▶ [REQUIREMENT] Reproduce word for word, from the entries below, the line with "receiver finds valid at", the line with "Proof. intros b bs b'.", and every line between them, and nothing more.

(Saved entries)
(* ===== verification/Transport.v ===== *)
(** * What a convergence layer promises to the network

    [Transport] is the interface between the convergence layers and the network: a bundle
    that arrives is the bundle that was sent, up to the CRC values, and is well formed.
    MTCP and QUICL meet it, each by its own [Send] and its own receiver. *)

From stdpp Require Import base tactics list strings gmap.
From Stdlib Require Import ZArith Lia Bool.
From S2P Require Import Prelude Cboring GoSort Flags Crc DtnTime Endpoint BundleId ExtensionBlocks Blocks.
From S2P Require Import Bundle Samples BundleValid BundleCodec IdKeeper Descriptor Store StoreInv Cla.
From S2P Require Import Mtcp MtcpProps Quicl QuiclProps Content.
Local Open Scope Z_scope.

Section Transport.
Context `{Cboring} `{!CboringLaws _} `{Crc16} `{GoMapRange} `{Ed25519}.
Context (ebm : ExtensionBlockManager).

Class Transport := {
  (** A successful transmission of [b] makes the peer's callback receive [b']. *)
  transfers : Bundle → Bundle → Prop;
  transfers_sound b b' : Bundle_wf ebm b → transfers b b' → Bundle_wf ebm b' ∧ erase_crc b' = erase_crc b;
}.

(** What the receiver makes of the bytes of a well-formed bundle. *)
Lemma unmarshal_written b bs b' now r : Bundle_wf ebm b → Bundle_MarshalCbor b = Ok (bs, b') →
  Bundle_UnmarshalCbor ebm now (zero_bundle, bs ++ r) = (check_bundle now b', (b', r)) ∧ Bundle_wf ebm b' ∧ erase_crc b' = erase_crc b ∧ bs ≠ [].
Proof.
  intros Hwf Hm. destruct (Bundle_Marshal_wf ebm b Hwf) as (body & b2 & Hm' & He & Hu). rewrite Hm in Hm'. injection Hm' as -> ->.
  split; [|split; [by eapply marshal_keeps_wf|split; [done|by destruct body]]].
  rewrite <- (assoc_L (++)). apply (Hu now (BreakCode :: r) r), CanonicalBlock_break.
Qed.

(** ** MTCP *)

(** A client whose connection has carried [w0] sends [b], and the server reads what this
    adds to the connection. *)
Definition mtcp_transfers (clock : nat → Z) (b b' : Bundle) : Prop :=
  ∃ c mg c' mg' w0 ws, mc_conn c = Some w0 ∧ client_Send WOk WOk b (c, mg) = (Ok (), (c', mg')) ∧
    mc_conn c' = Some (w0 ++ ws) ∧ is_u64 (len ws) ∧ b' ∈ serve ebm clock ws.

Lemma handleSender_round clock n i inp : handleSender ebm clock (S n) i inp =
  match ReadByteStringLen inp with
  | (Ok k, r) =>
      if k =? 0 then handleSender ebm clock n i r else
      match Bundle_UnmarshalCbor ebm (clock i) (zero_bundle, r) with
      | (Ok _, (bndl, r)) => bndl :: handleSender ebm clock n (S i) r
      | _ => []
      end
  | _ => []
  end.
Proof. done. Qed.

Lemma serve_frame clock bs b b' : Bundle_wf ebm b → Bundle_MarshalCbor b = Ok (bs, b') → is_u64 (len bs) →
  serve ebm clock (bundle_frame bs ++ WriteByteStringLen 0) = if is_ok (check_bundle (clock 0%nat) b') then [b'] else [].
Proof.
  intros Hwf Hm Hl. unfold serve. set (inp := bundle_frame bs ++ _).
  assert (1 < length inp)%nat as Hlen.
  { unfold inp, bundle_frame. rewrite !length_app. pose proof (bslen_len 0 ltac:(u64_lia)). pose proof (bslen_len (len bs) Hl).
    pose proof (head_len_pos 0). pose proof (head_len_pos (len bs)). unfold len in *. lia. }
  destruct (length inp) as [|[|n]]; [lia..|]. unfold inp, bundle_frame. rewrite <- (assoc_L (++)), handleSender_round, bslen_rt by done. destruct (unmarshal_written b bs b' (clock 0%nat) (WriteByteStringLen 0) Hwf Hm) as (-> & _ & _ & Hne).
  destruct (Z.eqb_spec (len bs) 0) as [E|_]; [unfold len in E; destruct bs; [done|simpl in E; lia]|].
  destruct (check_bundle _ b'); [|done..]. simpl is_ok. f_equal.
  rewrite <- (app_nil_r (WriteByteStringLen 0)), handleSender_keepalive.
  rewrite handleSender_round. destruct (ReadByteStringLen []) as [[k| |] r] eqn:E; [|done..]. apply bslen_progress in E. simpl in E. lia.
Qed.

Lemma mtcp_sound clock b b' : Bundle_wf ebm b → mtcp_transfers clock b b' → Bundle_wf ebm b' ∧ erase_crc b' = erase_crc b.
Proof.
  intros Hwf (c & mg & c' & mg' & w0 & ws & Hc & Hs & Hc' & Hl & Hin).
  destruct (Bundle_Marshal_wf ebm b Hwf) as (body & b2 & Hm & He & _). set (bs := body ++ [BreakCode]) in *.
  rewrite (Send_written bs b b2 c mg w0 Hm Hc) in Hs. injection Hs as <- <-. simpl in Hc'. injection Hc' as Hws.
  apply app_inv_head in Hws as <-.
  rewrite (serve_frame clock bs b b2 Hwf Hm) in Hin.
  - destruct (is_ok _); [|by apply not_elem_of_nil in Hin]. apply list_elem_of_singleton in Hin as ->.
    split; [by eapply marshal_keeps_wf|done].
  - unfold bundle_frame, len in Hl. rewrite !length_app in Hl. unfold len. u64_lia.
Qed.

(** A bundle that its receiver finds valid does arrive. *)
Lemma mtcp_arrives clock b bs b' : Bundle_wf ebm b → Bundle_MarshalCbor b = Ok (bs, b') → is_u64 (len bs + 18) →
  check_bundle (clock 0%nat) b' = Ok () → mtcp_transfers clock b b'.
Proof.
  intros Hwf Hm Hl Hv. set (c := mkClient DtnNone "" (Some []) None false false).
  assert (is_u64 (len bs)) as Hbs by (unfold len in *; u64_lia).
  exists c, InitialiseCLAManager, (set_mc_conn (bundle_frame bs ++ WriteByteStringLen 0) c), InitialiseCLAManager, [], (bundle_frame bs ++ WriteByteStringLen 0).
  split_and!; [done|by apply (Send_written bs b b' c _ [])|done| |].
  - pose proof (bslen_len (len bs) Hbs). pose proof (bslen_len 0 ltac:(u64_lia)). pose proof (head_len_pos (len bs)). pose proof (head_len_pos 0).
    unfold bundle_frame, len in *. rewrite !length_app in *. u64_lia.
  - rewrite (serve_frame clock bs b b' Hwf Hm Hbs), Hv. by left.
Qed.

Definition mtcp_transport (clock : nat → Z) : Transport := {| transfers_sound := mtcp_sound clock |}.

(** ** QUICL *)

Definition quicl_transfers (b b' : Bundle) : Prop :=
  ∃ ep mg mg' stream now failure ep2 mg2 mg2', endpoint_Send (QOk ()) (QOk ()) b ep mg = (Ok (), mg', Some stream) ∧
    handleStream ebm now stream failure ep2 mg2 = (Ok (Some b'), mg2').

Lemma quicl_sound b b' : Bundle_wf ebm b → quicl_transfers b b' → Bundle_wf ebm b' ∧ erase_crc b' = erase_crc b.
Proof.
  intros Hwf (ep & mg & mg' & stream & now & failure & ep2 & mg2 & mg2' & Hs & Hh). unfold endpoint_Send in Hs.
  destruct (ep_handshake ep); [|done]. simpl in Hs. destruct (Bundle_MarshalCbor b) as [[bs b2]| |] eqn:Hm; [|done..]. injection Hs as _ <-.
  destruct (unmarshal_written b bs b2 now [] Hwf Hm) as (Hu & Hwf' & He & _). rewrite app_nil_r in Hu.
  unfold handleStream in Hh. rewrite Hu in Hh. destruct (check_bundle now b2); [|done..]. injection Hh as <- _. done.
Qed.

Definition quicl_transport : Transport := {| transfers_sound := quicl_sound |}.

Lemma quicl_arrives now b bs b' : Bundle_wf ebm b → Bundle_MarshalCbor b = Ok (bs, b') →
  check_bundle now b' = Ok () → quicl_transfers b b'.
Proof.
  intros Hwf Hm Hv. set (ep := mkEndpoint None None "" true None true true true).
  exists ep, InitialiseCLAManager, InitialiseCLAManager, bs, now, OtherError, ep, InitialiseCLAManager, InitialiseCLAManager.
  split; [unfold endpoint_Send; simpl; by rewrite Hm|]. unfold handleStream.
  destruct (unmarshal_written b bs b' now [] Hwf Hm) as (Hu & _). rewrite app_nil_r in Hu. by rewrite Hu, Hv.
Qed.

(** ** A transport that loses nothing *)

(** While the connection works and the bundle fits MTCP's length field, a bundle that the
    receiver finds valid at [now] may arrive. *)
Class LiveTransport (t : Transport) (now : Z) : Prop :=
  transfers_live b bs b' : Bundle_wf ebm b → Bundle_MarshalCbor b = Ok (bs, b') → is_u64 (len bs + 18) →
    check_bundle now b' = Ok () → transfers b b'.

#[global] Instance mtcp_live clock : LiveTransport (mtcp_transport clock) (clock 0%nat).
Proof. intros b bs b'. apply mtcp_arrives. Qed.

#[global] Instance quicl_live now : LiveTransport quicl_transport now.
Proof. intros b bs b' Hwf Hm _. by apply (quicl_arrives now b bs b'). Qed.

(** A network may use both. *)
Lemma either_sound (t1 t2 : Transport) b b' : Bundle_wf ebm b →
  transfers (Transport := t1) b b' ∨ transfers (Transport := t2) b b' → Bundle_wf ebm b' ∧ erase_crc b' = erase_crc b.
Proof. intros Hwf [Ht|Ht]; [exact (transfers_sound (Transport := t1) b b' Hwf Ht)|exact (transfers_sound (Transport := t2) b b' Hwf Ht)]. Qed.

Definition either_transport (t1 t2 : Transport) : Transport := {| transfers_sound := either_sound t1 t2 |}.
End Transport.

▶ [RESULT BELOW]
    receiver finds valid at [now] may arrive. *)
Class LiveTransport (t : Transport) (now : Z) : Prop :=
  transfers_live b bs b' : Bundle_wf ebm b → Bundle_MarshalCbor b = Ok (bs, b') → is_u64 (len bs + 18) →
    check_bundle now b' = Ok () → transfers b b'.

#[global] Instance mtcp_live clock : LiveTransport (mtcp_transport clock) (clock 0%nat).
Proof. intros b bs b'. apply mtcp_arrives. Qed.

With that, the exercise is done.